Nulla mi aveva preparato a questo. Rimasi assolutamente stupito quando questi eventi si rivelarono.
Non ho una spiegazione scientifica per quello che è avvenuto. Vi sono troppe cose nella mente umana che si trovano al di là della nostra comprensione. Forse, sotto ipnosi, Catherine riusciva a mettere a fuoco la parte della sua mente subconscia in cui conservava ricordi di vite passate, o forse aveva incontrato ciò che lo psicanalista Cari Jung definiva «inconscio collettivo», la fonte di energia che ci circonda e contiene i ricordi dell’intera razza umana.
Gli scienziati stanno cominciando a cercare queste risposte. Noi, come società, abbiamo molto da guadagnare dalla ricerca nei misteri della mente, dell’anima, della continuazione della vita dopo la morte e dell’influenza delle nostre esperienze di vite passate sul nostro comportamento presente.
Ovviamente le ramificazioni sono illimitate, specialmente nei campi della medicina, della psichiatria, della teologia e della filosofia.
Comunque, una ricerca rigorosamente scientifica in questo campo è ancora agli esordi. Grandi passi sono stati fatti per scoprire questa informazione, ma il processo è lento e incontra molta resistenza
da parte degli scienziati come della gente comune.
Nel corso della storia, il genere umano ha resistito al cambiamento e all’accettazione di nuove idee.

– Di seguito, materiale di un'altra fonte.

Definition py_lt (a b : pyval) : result bool :=
  match a, b with
  | PStr s, PStr t => Ok (String.ltb s t)
  | PFloat f, PFloat g => Ok (PrimFloat.ltb f g)
  | PFloat f, _ =>
      match as_int b with
      | Some z => Ok (match int_float_compare z f with Some Gt => true | _ => false end)
      | None => Err lt_not_supported
      end
  | _, PFloat g =>
      match as_int a with
      | Some z => Ok (match int_float_compare z g with Some Lt => true | _ => false end)
      | None => Err lt_not_supported
      end
  | _, _ =>
      match as_int a, as_int b with
      | Some x, Some y => Ok (x <? y)
      | _, _ => Err lt_not_supported
      end
  end.

(** ** Gate records and normalised gate applications *)

(** A gate description, read through [gate.get(...)]: a field that is absent
    and a field that is [None] are the same to the code.  The fields have the
    types of [GateModel]; [position] is kept as an arbitrary scalar because
    the code inspects its type at run time. *)
Record GateRecord : Type := mkGate {
  gate_type : string;
  gate_qubit : option Z;
  gate_position : pyval;
  gate_params : option pydict;
  gate_targets : option (list Z);
  gate_controls : option (list Z)
}.

(** One call of a method of the engine's circuit: [qc.h(q)], [qc.rx(a, q)],
    [qc.cx(c, t)], ...  The single-qubit operand is the [qubit] field as
    it is, present or not. *)
Inductive gate_op : Type :=
| qc_h (q : option Z)
| qc_x (q : option Z)
| qc_y (q : option Z)
| qc_z (q : option Z)
| qc_s (q : option Z)
| qc_t (q : option Z)
| qc_rx (angle : float) (q : option Z)
| qc_ry (angle : float) (q : option Z)
| qc_rz (angle : float) (q : option Z)
| qc_p (angle : float) (q : option Z)
| qc_cx (control target : Z)
| qc_cz (control target : Z)
| qc_swap (q1 q2 : Z)
| qc_ccx (c1 c2 target : Z).

(** ** The external collaborators *)

(** What [result.get_counts()] may be: a dict, a list of dicts (one per
    experiment), or something else. *)
Inductive counts_value : Type :=
| CountsDict (d : list (string * Z))
| CountsList (l : list (list (string * Z)))
| CountsOther.

(** What [result.get_memory()] may be: a string, the list of the shots'
    bitstrings, or a list of such lists (one per experiment). *)
Inductive memval : Type :=
| MStr (s : string)
| MList (l : list string)
| MNested (l : list (list string)).

Record sim_result : Type := mkSimResult {
  get_counts : result counts_value;
  get_memory : result memval
}.

Record Engine : Type := mkEngine {
  circuit : Type;
  backend : Type;
  amplitude : Type;
  (** [float(s)] on a string *)
  float_of_str : string -> option float;
  (** [os.getenv(name)] *)
  getenv : string -> option string;
  (** [QuantumCircuit(qubits, clbits)] *)
  QuantumCircuit : Z -> Z -> result circuit;
  (** the gate methods of a circuit *)
  qc_apply : circuit -> gate_op -> result circuit;
  (** [qc.measure(qubits, clbits)] *)
  qc_measure : circuit -> list Z -> list Z -> result circuit;
  (** [from qiskit_aer import AerSimulator; AerSimulator()] *)
  AerSimulator : result backend;
  (** [Aer.get_backend(name)] *)
  Aer_get_backend : string -> result backend;
  transpile : circuit -> backend -> result circuit;
  (** [backend.run(circ, shots=..., memory=...).result()] *)
  backend_run : backend -> circuit -> Z -> bool -> result sim_result;
  (** [Statevector(qc).data] *)
  Statevector : circuit -> result (list amplitude);
  (** [f"{c.real:.5f}{c.imag:+.5f}j"] *)
  format_amplitude : amplitude -> string
}.

Record ExecuteResult : Type := mkExecuteResult {
  res_backend : string;
  res_shots : Z;
  res_counts : list (string * Z);
  res_probabilities : list (string * float);
  res_memory : option memval
}.

(** The divisor of the probabilities: a float or an integer. *)
Inductive total_value : Type :=
| TotalFloat (t : float)
| TotalInt (t : Z).

(** ** Sorting *)

Section Sorting.

Context {A : Type}.
Variable key : A -> Z.

(** [sorted(l, key=key)] with integer keys: a stable sort. *)
Fixpoint insert_by (x : A) (l : list A) : list A :=
  match l with
  | [] => [x]
  | y :: l' => if key y <? key x then y :: insert_by x l' else x :: l
  end.

Fixpoint sorted_by (l : list A) : list A :=
  match l with
  | [] => []
  | x :: l' => insert_by x (sorted_by l')
  end.

(** The order of the keys. *)
Definition key_le (a b : A) : Prop := key a <= key b.

End Sorting.

(** [sorted(keys)] on scalars: the same insertion, with Python's [<], which
    raises on a string against a number.  It is CPython's result whenever
    [<] orders the keys (no NaN among them). *)
Fixpoint py_insert (x : pyval) (l : list pyval) : result (list pyval) :=
  match l with
  | [] => Ok [x]
  | y :: l' =>
      b <- py_lt y x ;;
      if (b : bool) then r <- py_insert x l' ;; Ok (y :: r) else Ok (x :: l)
  end.

Fixpoint py_sorted (l : list pyval) : result (list pyval) :=
  match l with
  | [] => Ok []
  | x :: l' => s <- py_sorted l' ;; py_insert x s
  end.

(** ** The column dictionary of the evolution walker

    [columns = defaultdict(list)]: keys in insertion order, looked up with
    Python's [==] (a NaN, equal to nothing, makes a column of its own each
    time). *)
Definition columns_t : Type := list (pyval * list GateRecord).

Fixpoint columns_append (cols : columns_t) (pos : pyval) (g : GateRecord) : columns_t :=
  match cols with
  | [] => [(pos, [g])]
  | (k, gs) :: cols' =>
      if py_eq k pos then (k, gs ++ [g]) :: cols'
      else (k, gs) :: columns_append cols' pos g
  end.

Fixpoint columns_get (cols : columns_t) (pos : pyval) : list GateRecord :=
  match cols with
  | [] => []
  | (k, gs) :: cols' => if py_eq k pos then gs else columns_get cols' pos
  end.

(** [range(n)] *)
Definition range (n : Z) : list Z := map Z.of_nat (seq 0 (Z.to_nat n)).

(** [sum(counts.values())] *)
Definition sum_values (counts : list (string * Z)) : Z :=
  fold_right (fun kv acc => snd kv + acc) 0 counts.

Definition Qsum (l : list Q) : Q := fold_right Qplus (0 # 1)%Q l.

Quando Galileo scoprì le lune di Giove, gli astronomi del suo tempo si rifiutarono di accettarle e perfino di guardare questi satelliti perché l’esistenza di tali lune contrastava con le loro credenze. Lo stesso avviene oggi con gli psichiatri e gli altri terapeuti, che si rifiutano di esaminare e prendere in considerazione le considerevoli prove raccolte sulla sopravvivenza alla morte corporea e sui ricordi di vite passate. I loro occhi restano strettamente chiusi.

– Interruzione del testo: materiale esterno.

(** C3: with the outer position at the end of the outer content,
    [writeBuffer(b)] appends the four byte big-endian length of the whole
    content of [b] and then a copy of that whole content, whatever the
    cursor of [b] is; [readBuffer] at the place of the write loads exactly
    the content of [b] into the output buffer, with position 0, and moves
    the outer position past the count and the copied bytes. *)
Theorem writeBuffer_readBuffer_roundtrip (outer b out : ByteBuffer) :
  pos outer = Z.of_nat (length (buf outer)) →
  Z.of_nat (length (buf outer)) + 4 + Z.of_nat (length (buf b)) < 2 ^ 32 →
  ∃ outer',
    writeBuffer b outer = Some outer'
    ∧ buf outer' = buf outer ++ be32bytes (Z.of_nat (length (buf b))) ++ buf b
    ∧ pos outer' = pos outer + 4 + Z.of_nat (length (buf b))
    ∧ readBuffer out (setPos (pos outer) outer')
      = Some ({| buf := buf b; pos := 0 |},
              {| buf := buf outer';
                 pos := pos outer + 4 + Z.of_nat (length (buf b)) |}).
Proof.
  intros Hpos Hlen.
  assert (overwrite (Z.to_nat (pos outer)) (be32bytes (Z.of_nat (length (buf b))))
            (buf outer ++ replicate 4 0)
          = buf outer ++ be32bytes (Z.of_nat (length (buf b)))) as Hover.
  { rewrite <- (app_nil_r (replicate 4 0)).
    rewrite (overwrite_window (buf outer) (replicate 4 0) []) by (done || lia).
    by rewrite app_nil_r. }
  eexists. split; [apply writeBuffer_spec; lia|]. cbn [buf pos].
  rewrite Hover, <- app_assoc. split_and!; [done|done|].
  unfold readBuffer, setPos. cbn [buf pos].
  rewrite readUint_bytes by lia. cbn [mbind option_bind buf pos].
  unfold load. rewrite decide_True.
  - cbn [mbind option_bind clear buf pos]. unfold advance. cbn [buf pos].
    rewrite u32_small by lia. do 3 f_equal.
    rewrite app_nil_r, app_assoc, drop_app_length'.
    + by rewrite Nat2Z.id, firstn_all.
    + rewrite length_app. cbn [be32bytes length]. lia.
  - rewrite !length_app. cbn [be32bytes length]. lia.
Qed.

(** An instance: a nested buffer [07 08 09] with its cursor at 2, written
    at the end of the outer buffer [01]. *)
Lemma writeBuffer_readBuffer_witness :
  ∃ outer',
    writeBuffer {| buf := [7; 8; 9]; pos := 2 |} {| buf := [1]; pos := 1 |}
      = Some outer'
    ∧ buf outer' = [1; 0; 0; 0; 3; 7; 8; 9]
    ∧ pos outer' = 8
    ∧ readBuffer new (setPos 1 outer')
      = Some ({| buf := [7; 8; 9]; pos := 0 |},
              {| buf := buf outer'; pos := 8 |}).
Proof.
  apply (writeBuffer_readBuffer_roundtrip {| buf := [1]; pos := 1 |}
           {| buf := [7; 8; 9]; pos := 2 |} new); cbn; [done|lia].
Defined.

(** C8: [be64encode] stores the most significant byte first: the eight
    bytes at the pointer become bytes 7, 6, ..., 0 of the value, and
    [0x123456789ABCDEF0] is stored as [12 34 56 78 9A BC DE F0]. *)
Theorem be64encode_most_significant_first :
  (∀ val m off, (off + 8 ≤ length m)%nat →
     be64encode val m off
     = Some (take off m
             ++ [byte_at val 7; byte_at val 6; byte_at val 5; byte_at val 4;
                 byte_at val 3; byte_at val 2; byte_at val 1; byte_at val 0]
             ++ drop (off + 8) m))
  ∧ be64encode 0x123456789ABCDEF0 (replicate 8 0) 0
    = Some [0x12; 0x34; 0x56; 0x78; 0x9A; 0xBC; 0xDE; 0xF0].
Proof.
  split; [|done]. intros val m off H. by rewrite be64encode_spec.
Qed.

(** An instance: a store at offset 1 of a ten byte buffer. *)
Lemma be64encode_most_significant_first_witness :
  be64encode 0x0102030405060708 [9; 9; 9; 9; 9; 9; 9; 9; 9; 9] 1
  = Some [9; 1; 2; 3; 4; 5; 6; 7; 8; 9].
Proof.
  apply (proj1 be64encode_most_significant_first 0x0102030405060708
           [9; 9; 9; 9; 9; 9; 9; 9; 9; 9] 1%nat).
  cbn. lia.
Defined.

(** The codec round trip of the endian tests: decoding what was encoded
    at the same pointer gives the value back, for 64 and for 32 bits. *)
Theorem encode_then_decode_roundtrip (m : list Z) (off : nat) :
  (∀ v, 0 ≤ v < 2 ^ 64 → (off + 8 ≤ length m)%nat →
     (m' ← be64encode v m off; be64decode m' off) = Some v)
  ∧ (∀ v, 0 ≤ v < 2 ^ 32 → (off + 4 ≤ length m)%nat →
     (m' ← be32encode v m off; be32decode m' off) = Some v).
Proof.
  split; intros v Hv Hlen.
  - rewrite be64encode_spec by done. cbn [mbind option_bind].
    apply be64decode_bytes; [|done]. rewrite length_take. lia.
  - rewrite be32encode_spec by done. cbn [mbind option_bind].
    apply be32decode_bytes; [|done]. rewrite length_take. lia.
Qed.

Questo libro è il mio piccolo contributo alla ricerca in corso nel campo della parapsicologia, specialmente nel ramo che tratta delle esperienze prima della nascita e dopo la morte. Ogni parola che leggerete è vera. Io non ho aggiunto nulla, e ho cancellato solo quelle parti che risultavano
ripetizioni. Ho leggermente modificato l’identità di Catherine per rispettarne la privacy.

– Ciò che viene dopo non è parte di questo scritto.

(** * Verification of the BTE parser (src/src/parser.ts)

    A shallow embedding of the layout-aware structuring engine of the BTE
    scraper: line reconstruction from positioned runs, the noise filter,
    metadata extraction, the stack-based tree builder and the body-text
    normaliser, followed by the properties established for them.

    Strings are sequences of Unicode code points (a lone surrogate is a code
    point of its own).  JavaScript's [length] counts UTF-16 code units and is
    modelled by [js_length].  The regular expressions of the source are kept
    as syntax trees and run by a backtracking matcher that follows the
    ECMAScript pattern semantics. *)

From Stdlib Require Import NArith ZArith Lia Bool Ascii.
From Stdlib Require String.
From stdpp Require Import base list sorting.
Import String.StringSyntax.
Bind Scope string_scope with String.string.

Mi sono occorsi quattro anni per scrivere ciò che è avvenuto, quattro anni per radunare il coraggio di affrontare il rischio professionale di rivelare queste scoperte non ortodosse.
Improvvisamente una sera, sotto la doccia, mi sentii costretto a mettere queste esperienze nero su bianco. Ebbi la precisa sensazione che era giunto il momento giusto, che non dovevo più tener celata questa informazione. La lezione che avevo imparato doveva essere condivisa con altri e non essere tenuta nascosta. La conoscenza mi era giunta attraverso Catherine e adesso doveva divulgarsi attraverso di me. Sapevo che nessuna possibile conseguenza che avrei potuto affrontare sarebbe stata dannosa come il non condividere le conoscenze che avevo guadagnato circa l’immortalità e il vero significato della vita.
Uscii subito dalla doccia e mi sedetti alla scrivania con tutte le registrazioni che avevo fatto durante le sedute con Catherine. Nelle prime ore del mattino, pensai al mio vecchio nonno ungherese, morto
quando ero ancora adolescente. Ogni volta che gli dicevo di aver paura di affrontare un rischio, mi incoraggiava affettuosamente ripetendomi nel suo inglese: «Vat thè hell [al diavolo!]», mi diceva, «vat thè hell».”
Brian L. Weiss, Molte vite, molte maestri. Come guarire recuperando il proprio passato, Oscar Mondadori 1998 (1988).